Exercise inputs
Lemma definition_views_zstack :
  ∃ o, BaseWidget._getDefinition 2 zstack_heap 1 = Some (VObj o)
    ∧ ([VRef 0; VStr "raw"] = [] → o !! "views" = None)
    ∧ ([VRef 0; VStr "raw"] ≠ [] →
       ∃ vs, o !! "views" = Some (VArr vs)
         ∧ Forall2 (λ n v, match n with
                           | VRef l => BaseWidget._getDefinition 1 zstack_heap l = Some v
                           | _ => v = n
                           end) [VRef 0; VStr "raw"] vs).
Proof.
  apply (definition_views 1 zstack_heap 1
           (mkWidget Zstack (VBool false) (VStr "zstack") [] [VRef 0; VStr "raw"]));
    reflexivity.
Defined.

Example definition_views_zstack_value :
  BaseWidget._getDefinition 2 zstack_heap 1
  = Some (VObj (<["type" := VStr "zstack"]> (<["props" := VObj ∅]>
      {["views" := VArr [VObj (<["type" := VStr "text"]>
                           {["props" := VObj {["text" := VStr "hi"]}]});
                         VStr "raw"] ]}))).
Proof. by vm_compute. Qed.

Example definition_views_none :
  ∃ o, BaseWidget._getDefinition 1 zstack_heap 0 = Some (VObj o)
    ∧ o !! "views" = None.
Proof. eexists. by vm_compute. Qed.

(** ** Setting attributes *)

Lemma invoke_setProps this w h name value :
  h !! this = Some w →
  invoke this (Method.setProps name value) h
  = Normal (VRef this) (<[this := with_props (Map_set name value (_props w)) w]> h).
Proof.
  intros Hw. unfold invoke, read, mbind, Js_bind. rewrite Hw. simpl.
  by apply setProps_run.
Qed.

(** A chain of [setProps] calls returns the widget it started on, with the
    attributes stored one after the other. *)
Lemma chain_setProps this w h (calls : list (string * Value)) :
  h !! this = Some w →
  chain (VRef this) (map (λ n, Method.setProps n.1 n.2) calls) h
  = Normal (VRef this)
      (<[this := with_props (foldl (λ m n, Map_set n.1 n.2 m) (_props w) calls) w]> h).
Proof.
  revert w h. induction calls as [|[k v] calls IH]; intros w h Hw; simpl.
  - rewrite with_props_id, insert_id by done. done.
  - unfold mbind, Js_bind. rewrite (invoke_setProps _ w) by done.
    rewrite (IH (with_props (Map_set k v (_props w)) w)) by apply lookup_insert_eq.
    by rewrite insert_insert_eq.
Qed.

* * *

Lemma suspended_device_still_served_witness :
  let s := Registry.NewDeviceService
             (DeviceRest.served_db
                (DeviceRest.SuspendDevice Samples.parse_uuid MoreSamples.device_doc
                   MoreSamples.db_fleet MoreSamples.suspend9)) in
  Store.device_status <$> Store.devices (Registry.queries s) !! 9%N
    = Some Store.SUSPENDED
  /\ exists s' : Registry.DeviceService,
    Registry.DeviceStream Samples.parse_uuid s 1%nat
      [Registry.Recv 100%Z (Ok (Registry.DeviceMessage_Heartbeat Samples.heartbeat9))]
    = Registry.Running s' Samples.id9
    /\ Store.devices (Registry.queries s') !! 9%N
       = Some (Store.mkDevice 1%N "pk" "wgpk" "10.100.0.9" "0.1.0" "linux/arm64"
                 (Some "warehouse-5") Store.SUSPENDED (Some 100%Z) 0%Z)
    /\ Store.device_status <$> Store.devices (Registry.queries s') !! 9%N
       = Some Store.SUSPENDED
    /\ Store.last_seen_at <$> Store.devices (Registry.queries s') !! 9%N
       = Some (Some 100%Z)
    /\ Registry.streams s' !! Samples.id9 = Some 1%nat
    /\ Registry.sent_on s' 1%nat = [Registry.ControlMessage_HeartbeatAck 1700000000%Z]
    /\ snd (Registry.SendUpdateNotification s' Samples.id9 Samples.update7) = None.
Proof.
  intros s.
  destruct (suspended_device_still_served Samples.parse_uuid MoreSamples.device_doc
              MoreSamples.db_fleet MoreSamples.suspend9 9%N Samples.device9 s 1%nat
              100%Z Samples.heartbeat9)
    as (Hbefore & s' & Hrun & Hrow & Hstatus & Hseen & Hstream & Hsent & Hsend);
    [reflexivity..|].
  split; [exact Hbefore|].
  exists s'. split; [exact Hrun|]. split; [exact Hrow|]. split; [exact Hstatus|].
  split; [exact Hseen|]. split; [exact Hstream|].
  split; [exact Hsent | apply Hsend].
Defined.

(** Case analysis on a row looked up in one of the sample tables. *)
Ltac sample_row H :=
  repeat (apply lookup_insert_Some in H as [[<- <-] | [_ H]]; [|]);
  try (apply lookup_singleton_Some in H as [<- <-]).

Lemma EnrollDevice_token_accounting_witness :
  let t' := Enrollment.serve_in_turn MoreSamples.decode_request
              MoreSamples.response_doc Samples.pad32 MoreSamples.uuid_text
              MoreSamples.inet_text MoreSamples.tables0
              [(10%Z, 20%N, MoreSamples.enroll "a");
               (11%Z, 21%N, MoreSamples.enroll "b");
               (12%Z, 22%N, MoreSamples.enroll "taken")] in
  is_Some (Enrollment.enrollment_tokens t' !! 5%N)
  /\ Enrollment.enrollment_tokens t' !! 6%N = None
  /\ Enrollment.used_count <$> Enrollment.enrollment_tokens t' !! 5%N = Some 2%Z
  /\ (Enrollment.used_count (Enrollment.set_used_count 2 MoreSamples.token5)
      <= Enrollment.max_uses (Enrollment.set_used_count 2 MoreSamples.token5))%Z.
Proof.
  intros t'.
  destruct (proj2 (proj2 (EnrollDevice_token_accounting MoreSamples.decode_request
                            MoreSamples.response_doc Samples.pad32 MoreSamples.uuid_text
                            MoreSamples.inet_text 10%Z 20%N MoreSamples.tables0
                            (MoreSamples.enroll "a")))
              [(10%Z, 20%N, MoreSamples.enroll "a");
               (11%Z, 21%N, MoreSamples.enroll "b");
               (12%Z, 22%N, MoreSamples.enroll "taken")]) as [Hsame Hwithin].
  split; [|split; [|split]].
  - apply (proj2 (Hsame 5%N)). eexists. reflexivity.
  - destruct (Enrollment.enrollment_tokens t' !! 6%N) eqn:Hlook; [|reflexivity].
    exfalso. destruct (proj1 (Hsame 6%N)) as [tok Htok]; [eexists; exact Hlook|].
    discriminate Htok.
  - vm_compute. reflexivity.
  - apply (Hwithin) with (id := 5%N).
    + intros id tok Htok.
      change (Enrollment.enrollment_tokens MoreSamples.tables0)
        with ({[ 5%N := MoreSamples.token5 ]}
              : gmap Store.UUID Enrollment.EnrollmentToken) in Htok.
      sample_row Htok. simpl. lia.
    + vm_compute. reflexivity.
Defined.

==

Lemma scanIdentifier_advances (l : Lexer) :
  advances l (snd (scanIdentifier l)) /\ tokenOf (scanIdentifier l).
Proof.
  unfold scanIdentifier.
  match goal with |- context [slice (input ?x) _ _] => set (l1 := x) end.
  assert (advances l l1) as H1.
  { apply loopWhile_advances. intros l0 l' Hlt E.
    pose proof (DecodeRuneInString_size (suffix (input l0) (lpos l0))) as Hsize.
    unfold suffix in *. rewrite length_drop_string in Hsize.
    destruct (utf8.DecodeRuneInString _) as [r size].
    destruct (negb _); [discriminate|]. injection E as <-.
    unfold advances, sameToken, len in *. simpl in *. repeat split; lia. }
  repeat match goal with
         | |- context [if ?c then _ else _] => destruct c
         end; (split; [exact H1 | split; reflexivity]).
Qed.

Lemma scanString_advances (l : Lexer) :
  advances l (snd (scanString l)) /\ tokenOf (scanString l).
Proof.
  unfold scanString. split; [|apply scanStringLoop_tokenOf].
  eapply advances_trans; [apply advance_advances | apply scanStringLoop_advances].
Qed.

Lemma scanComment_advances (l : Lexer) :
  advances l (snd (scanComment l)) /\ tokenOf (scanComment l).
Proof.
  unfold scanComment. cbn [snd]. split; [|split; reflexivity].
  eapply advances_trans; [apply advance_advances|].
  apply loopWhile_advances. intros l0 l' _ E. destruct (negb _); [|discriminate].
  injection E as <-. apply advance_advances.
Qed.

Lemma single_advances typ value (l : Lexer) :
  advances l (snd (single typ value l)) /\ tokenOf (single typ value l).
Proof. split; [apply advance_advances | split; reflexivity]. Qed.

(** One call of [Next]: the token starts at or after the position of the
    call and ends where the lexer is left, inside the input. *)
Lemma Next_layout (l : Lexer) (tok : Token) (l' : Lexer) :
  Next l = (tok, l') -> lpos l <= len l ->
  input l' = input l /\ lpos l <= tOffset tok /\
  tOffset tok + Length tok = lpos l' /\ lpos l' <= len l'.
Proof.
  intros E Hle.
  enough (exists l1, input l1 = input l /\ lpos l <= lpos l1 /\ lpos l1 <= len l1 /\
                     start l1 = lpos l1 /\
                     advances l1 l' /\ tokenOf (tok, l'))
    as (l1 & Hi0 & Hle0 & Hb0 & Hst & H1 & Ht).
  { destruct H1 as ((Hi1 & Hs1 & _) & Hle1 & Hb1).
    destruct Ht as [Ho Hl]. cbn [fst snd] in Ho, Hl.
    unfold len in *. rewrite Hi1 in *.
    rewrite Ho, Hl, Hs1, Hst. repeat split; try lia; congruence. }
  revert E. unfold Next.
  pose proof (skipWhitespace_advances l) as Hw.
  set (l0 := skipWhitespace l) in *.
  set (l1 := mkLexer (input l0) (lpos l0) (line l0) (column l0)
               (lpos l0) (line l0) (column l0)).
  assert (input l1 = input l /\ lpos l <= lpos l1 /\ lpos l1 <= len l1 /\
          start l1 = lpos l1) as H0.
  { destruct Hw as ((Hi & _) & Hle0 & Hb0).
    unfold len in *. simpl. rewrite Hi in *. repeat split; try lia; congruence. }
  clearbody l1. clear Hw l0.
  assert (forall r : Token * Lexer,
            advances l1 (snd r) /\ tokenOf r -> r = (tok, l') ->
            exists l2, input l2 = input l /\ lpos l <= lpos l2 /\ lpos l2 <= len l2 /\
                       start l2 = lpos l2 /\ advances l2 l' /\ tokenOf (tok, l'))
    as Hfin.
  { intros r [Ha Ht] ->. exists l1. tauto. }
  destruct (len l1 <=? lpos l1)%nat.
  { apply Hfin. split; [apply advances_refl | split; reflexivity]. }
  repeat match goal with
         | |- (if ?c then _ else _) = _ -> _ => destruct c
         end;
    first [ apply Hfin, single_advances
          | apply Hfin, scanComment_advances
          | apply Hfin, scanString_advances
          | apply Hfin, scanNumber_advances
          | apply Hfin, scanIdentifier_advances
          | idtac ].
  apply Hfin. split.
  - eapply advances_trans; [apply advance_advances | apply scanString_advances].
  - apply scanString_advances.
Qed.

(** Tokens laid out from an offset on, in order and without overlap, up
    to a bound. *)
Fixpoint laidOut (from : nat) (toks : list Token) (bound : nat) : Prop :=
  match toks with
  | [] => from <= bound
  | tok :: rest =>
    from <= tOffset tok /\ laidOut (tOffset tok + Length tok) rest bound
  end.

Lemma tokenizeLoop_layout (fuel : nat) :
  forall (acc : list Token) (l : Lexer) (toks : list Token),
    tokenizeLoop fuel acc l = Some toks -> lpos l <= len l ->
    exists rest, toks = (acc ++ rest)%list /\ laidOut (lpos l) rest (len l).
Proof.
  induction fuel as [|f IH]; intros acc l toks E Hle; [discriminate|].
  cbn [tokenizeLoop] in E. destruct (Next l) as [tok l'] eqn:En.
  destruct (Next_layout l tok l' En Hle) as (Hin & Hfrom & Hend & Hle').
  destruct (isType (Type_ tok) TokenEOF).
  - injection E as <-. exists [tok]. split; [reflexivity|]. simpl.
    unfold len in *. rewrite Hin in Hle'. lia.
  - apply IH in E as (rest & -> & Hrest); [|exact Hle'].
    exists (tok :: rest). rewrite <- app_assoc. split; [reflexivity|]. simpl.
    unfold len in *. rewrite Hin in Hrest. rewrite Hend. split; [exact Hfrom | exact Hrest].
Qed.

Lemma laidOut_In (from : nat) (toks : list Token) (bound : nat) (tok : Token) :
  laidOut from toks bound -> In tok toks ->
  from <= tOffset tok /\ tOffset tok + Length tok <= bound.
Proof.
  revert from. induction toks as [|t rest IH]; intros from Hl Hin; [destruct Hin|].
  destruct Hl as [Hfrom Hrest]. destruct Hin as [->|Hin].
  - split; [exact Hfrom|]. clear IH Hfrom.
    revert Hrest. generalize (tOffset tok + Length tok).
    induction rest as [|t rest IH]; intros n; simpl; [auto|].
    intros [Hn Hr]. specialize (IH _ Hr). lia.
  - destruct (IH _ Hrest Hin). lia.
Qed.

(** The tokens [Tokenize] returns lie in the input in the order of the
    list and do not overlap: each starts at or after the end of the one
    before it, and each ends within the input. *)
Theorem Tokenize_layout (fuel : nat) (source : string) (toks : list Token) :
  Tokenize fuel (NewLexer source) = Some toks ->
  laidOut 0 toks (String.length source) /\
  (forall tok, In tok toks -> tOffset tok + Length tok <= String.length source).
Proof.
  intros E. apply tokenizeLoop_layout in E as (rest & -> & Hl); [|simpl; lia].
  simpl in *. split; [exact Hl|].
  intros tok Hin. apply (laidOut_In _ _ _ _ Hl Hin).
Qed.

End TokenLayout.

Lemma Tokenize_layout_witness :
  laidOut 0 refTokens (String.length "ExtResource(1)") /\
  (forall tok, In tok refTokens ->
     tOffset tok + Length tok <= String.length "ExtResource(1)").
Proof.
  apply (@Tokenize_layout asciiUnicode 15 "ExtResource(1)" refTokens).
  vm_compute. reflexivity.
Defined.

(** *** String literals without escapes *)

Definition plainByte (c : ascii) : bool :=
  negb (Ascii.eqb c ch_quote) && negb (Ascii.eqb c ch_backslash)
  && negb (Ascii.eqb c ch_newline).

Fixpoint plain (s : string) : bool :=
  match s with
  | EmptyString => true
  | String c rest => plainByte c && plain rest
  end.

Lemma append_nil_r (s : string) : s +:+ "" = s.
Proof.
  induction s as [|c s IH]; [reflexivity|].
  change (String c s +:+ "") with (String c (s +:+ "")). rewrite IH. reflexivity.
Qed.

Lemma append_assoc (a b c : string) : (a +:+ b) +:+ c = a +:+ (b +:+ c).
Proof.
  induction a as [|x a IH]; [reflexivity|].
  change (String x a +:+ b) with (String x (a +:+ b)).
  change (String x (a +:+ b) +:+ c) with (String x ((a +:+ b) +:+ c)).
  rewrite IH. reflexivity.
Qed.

What you are asked to do
Among the lines above, find the one with "destruct Ht as" and the one with "assert (forall r". Quote both and everything between them, exactly.

Exercise output
    destruct Ht as [Ho Hl]. cbn [fst snd] in Ho, Hl.
    unfold len in *. rewrite Hi1 in *.
    rewrite Ho, Hl, Hs1, Hst. repeat split; try lia; congruence. }
  revert E. unfold Next.
  pose proof (skipWhitespace_advances l) as Hw.
  set (l0 := skipWhitespace l) in *.
  set (l1 := mkLexer (input l0) (lpos l0) (line l0) (column l0)
               (lpos l0) (line l0) (column l0)).
  assert (input l1 = input l /\ lpos l <= lpos l1 /\ lpos l1 <= len l1 /\
          start l1 = lpos l1) as H0.
  { destruct Hw as ((Hi & _) & Hle0 & Hb0).
    unfold len in *. simpl. rewrite Hi in *. repeat split; try lia; congruence. }
  clearbody l1. clear Hw l0.
  assert (forall r : Token * Lexer,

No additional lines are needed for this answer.